Are you fascinated by the intricacy and detail of Celtic design? Have you noticed its influence in Game of Thrones? What about the atmospheric landscapes of games like Skyrim, or The Witcher III? Many of us feel an affinity to Celtic design, and to the skilful craftsmanship of our Irish ancestors. Even today, we can see its influence in art, jewellery, fashion design, movies and games.
What is Celtic Design?
Irish Celtic design is also called Insular Art . Celtic design includes interwoven knotwork, spirals and scrolls. We see stylised images of humans, animals and mythical creatures. The intricate knots and complex curvilinear patterns are typified by Ireland’s Book of Kells, Tara Brooch and other national treasures. The Irish have three great branches of Celtic design: Metalwork, Manuscripts and High-Crosses.
What are the origins of Irish Celtic Design?
St Patrick arrives in the 5th century, and now Christianity is spreading throughout Ireland. In the Gospel of St Matthew, Jesus instructs his disciples to bring the Word of God to all nations. He says He will be with them at the Ends of the Earth. The Irish monks are taking this command very seriously. In their remote monasteries on the very edge of the known world, they practise their devotion and are becoming skilled scribes and illustrators.
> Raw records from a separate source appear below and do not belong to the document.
(* ===== verification/PgEvents.v ===== *)
(** * Event lists over PostgreSQL

    The rows [WriteBatches] inserts, what an [EventFilter] selects in terms of
    records, and the theorem that the generated statement, read by the reference
    semantics over those rows, returns exactly the selected records in order.  From
    it: pages, and that following the cursors visits every selected record once. *)

From S2P Require Import Prelude Ids Events GoLib GoText Json JsonText GoTime Wire Payload Storage LinkJson Query Trace PgQuery PgSql Keyset PgSqlProofs PgWrite.

(** ** Sorting commutes with a map *)

Section SortMap.
Context {A B : Type} (R : relation A) (R' : relation B) `{!forall x y, Decision (R x y)} `{!forall x y, Decision (R' x y)}.
Context (f : A -> B) (HR : forall x y, R' (f x) (f y) <-> R x y).

Lemma list_merge_fmap l1 l2 : list_merge R' (f <$> l1) (f <$> l2) = f <$> list_merge R l1 l2.
Proof.
  revert l2; induction l1 as [|x l1 IH1]; intros l2; [by rewrite fmap_nil, !list_merge_nil_l|].
  induction l2 as [|y l2 IH2]; [by rewrite fmap_nil, !list_merge_nil_r|]. rewrite !fmap_cons, !list_merge_cons, (decide_ext (R' (f x) (f y)) (R x y)) by done.
  case_decide; rewrite fmap_cons; f_equal.
  - rewrite <- fmap_cons. apply IH1.
  - rewrite <- fmap_cons. apply IH2.
Qed.

#[local] Abbreviation fst_ := (fmap (M := list) (fmap (M := option) (fmap (M := list) f))).

Lemma merge_list_to_stack_fmap st l :
  merge_list_to_stack R' (fst_ st) (f <$> l) = fst_ (merge_list_to_stack R st l).
Proof.
  revert l; induction st as [|[l'|] st IH]; intros l; [done| |done].
  cbn [fmap list_fmap option_fmap option_map merge_list_to_stack]. rewrite list_merge_fmap. f_equal. apply IH.
Qed.

Lemma merge_stack_fmap st : merge_stack R' (fst_ st) = f <$> merge_stack R st.
Proof.
  induction st as [|[l'|] st IH]; [done| |exact IH].
  cbn [fmap list_fmap option_fmap option_map merge_stack] in *. rewrite IH. apply list_merge_fmap.
Qed.

Lemma merge_sort_fmap l : merge_sort R' (f <$> l) = f <$> merge_sort R l.
Proof.
  unfold merge_sort. change (@nil (option (list B))) with (fst_ (@nil (option (list A)))). generalize (@nil (option (list A))).
  induction l as [|x l IH]; intros st; [apply merge_stack_fmap|].
  cbn [fmap list_fmap merge_sort_aux]. rewrite <- IH. f_equal. apply (merge_list_to_stack_fmap st [x]).
Qed.
End SortMap.

(** ** Stored records *)

Definition link_bytes (e : EventRecord) : bytes :=
  match marshal_Links (er_Payloads e) with Ok data => data | _ => [] end.
Definition event_values (e : EventRecord) : list arg := eventValues e (marshal_Fields (er_Fields e)) (link_bytes e).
From the 6th century onward, the earliest manuscripts and metalwork start to appear in Ireland. Scribes and smiths take the traditional Celtic La Tène motifs and merge them with Roman, Germanic, and Early Christian ornaments. They create a new fusion style that is uniquely Irish. Finally, in the 8th century, their craftsmanship reaches unsurpassed perfection.
Whilst the rest of Europe is in a Dark age of turmoil and barbarism, the Irish experience relative peace. They are copying their sacred texts and gospels, and illustrating them like never before – “illuminated manuscripts” in every sense of the word. The Church is placing orders for Ecclesiastical relics. Wealthy patrons in Irish society are wearing fine jewellery of exceptional quality. This is the Golden Age of Celtic Art and Design.
Why do so few artefacts remain?
The Vikings arrive at the end of the 8th century, and wreak havoc along the Irish and Scottish coastlines. They loot and destroy the Christian monasteries and kill many Irish Monks. Viking raiders burn books and manuscripts. They loot gold and precious metalwork but leave the huge High Crosses behind.
Ireland consequently loses many of its treasures , and the history books will record little of these times. As a result, we cannot be certain of the provenance of remaining pieces. Dates of the objects, and their detailed history, are still in dispute to this day.
You can still see original manuscripts and fine metalwork in our Museums in Dublin. Half a million people visit the Book of Kells every year! Scholars and students can also view digitised manuscript collections online.
Let’s take a closer look at a timeline of seven of Ireland’s National Treasures:
- The Cathach. Before 561 AD. Royal Irish Academy since 1843.
- Ballinderry Brooch, 600 AD. Discovered 1930’s. Now at National Museum of Ireland.
- The Book of Durrow, 650 AD. Trinity College since 1661.
- Tara Brooch 700 AD. Discovered 1850. Now at National Museum of Ireland.
- The Book of Kells, 700-800 AD. Trinity College since 1661.
- Ardagh Chalice 8th century AD. Discovered 1868. Now at National Museum of Ireland.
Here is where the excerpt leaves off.